:: What the exercise asks ::
The output is the line holding "zero is [0]" and all lines after it to the end of the records below; restate them unchanged and add nothing.

=== Provided material ===

(** * swarm-company game worker: simulation engine and room, verified

    A shallow embedding of the authoritative game worker
    ([sim.ts], [room.ts], [util.ts], the [Owner] enum of [protocol.ts] and
    the room manager of [index.ts]) and of the matchmaker's pairing rule, the
    properties of its natural-language specification, and further properties
    that the code shows.

    Numbers.  A JavaScript [number] that holds a continuous quantity (ship
    counts, positions, velocities, radii, timestamps) is a rational [Q]:
    arithmetic is exact, so IEEE rounding, NaN and the infinities are outside
    the model.  Rounding is modelled in the two places where it decides a
    whole number: the counter of the seeded generator is stored as a double
    is ([Util.double_int]), and the amount of an order is also stated over
    any product in place of the exact one ([issueOrders_by]).  A quotient by
    zero is [0] in [Q]; the statements that depend on a quotient assume that
    its divisor is not zero.
    Identifiers, array indices and the tick counter are [nat]; the seat count
    and the planet target of a configuration are [Z].

    Containers.  A JavaScript [Map] or [Set] iterates in insertion order and
    the code depends on it (fleets are resolved in that order, deltas are
    listed in that order), so both are association lists that keep the
    insertion order. *)

From Stdlib Require Import ZArith QArith Qround Qabs Qminmax.
From Stdlib Require Import List Bool Arith PeanoNat Lia Lqa.
Import ListNotations.

Local Open Scope Q_scope.

(** ** protocol.ts: the owner enumeration *)

Inductive Owner : Set :=
  | NEUTRAL
  | PLAYER1
  | PLAYER2
  | PLAYER3
  | PLAYER4.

===

:: Exercise solution ::
    zero is [0] in [Q]; the statements that depend on a quotient assume that
    its divisor is not zero.
    Identifiers, array indices and the tick counter are [nat]; the seat count
    and the planet target of a configuration are [Z].

    Containers.  A JavaScript [Map] or [Set] iterates in insertion order and
    the code depends on it (fleets are resolved in that order, deltas are
    listed in that order), so both are association lists that keep the
    insertion order. *)

From Stdlib Require Import ZArith QArith Qround Qabs Qminmax.
From Stdlib Require Import List Bool Arith PeanoNat Lia Lqa.
Import ListNotations.

Local Open Scope Q_scope.

(** ** protocol.ts: the owner enumeration *)

Inductive Owner : Set :=
  | NEUTRAL
  | PLAYER1
  | PLAYER2
  | PLAYER3
  | PLAYER4.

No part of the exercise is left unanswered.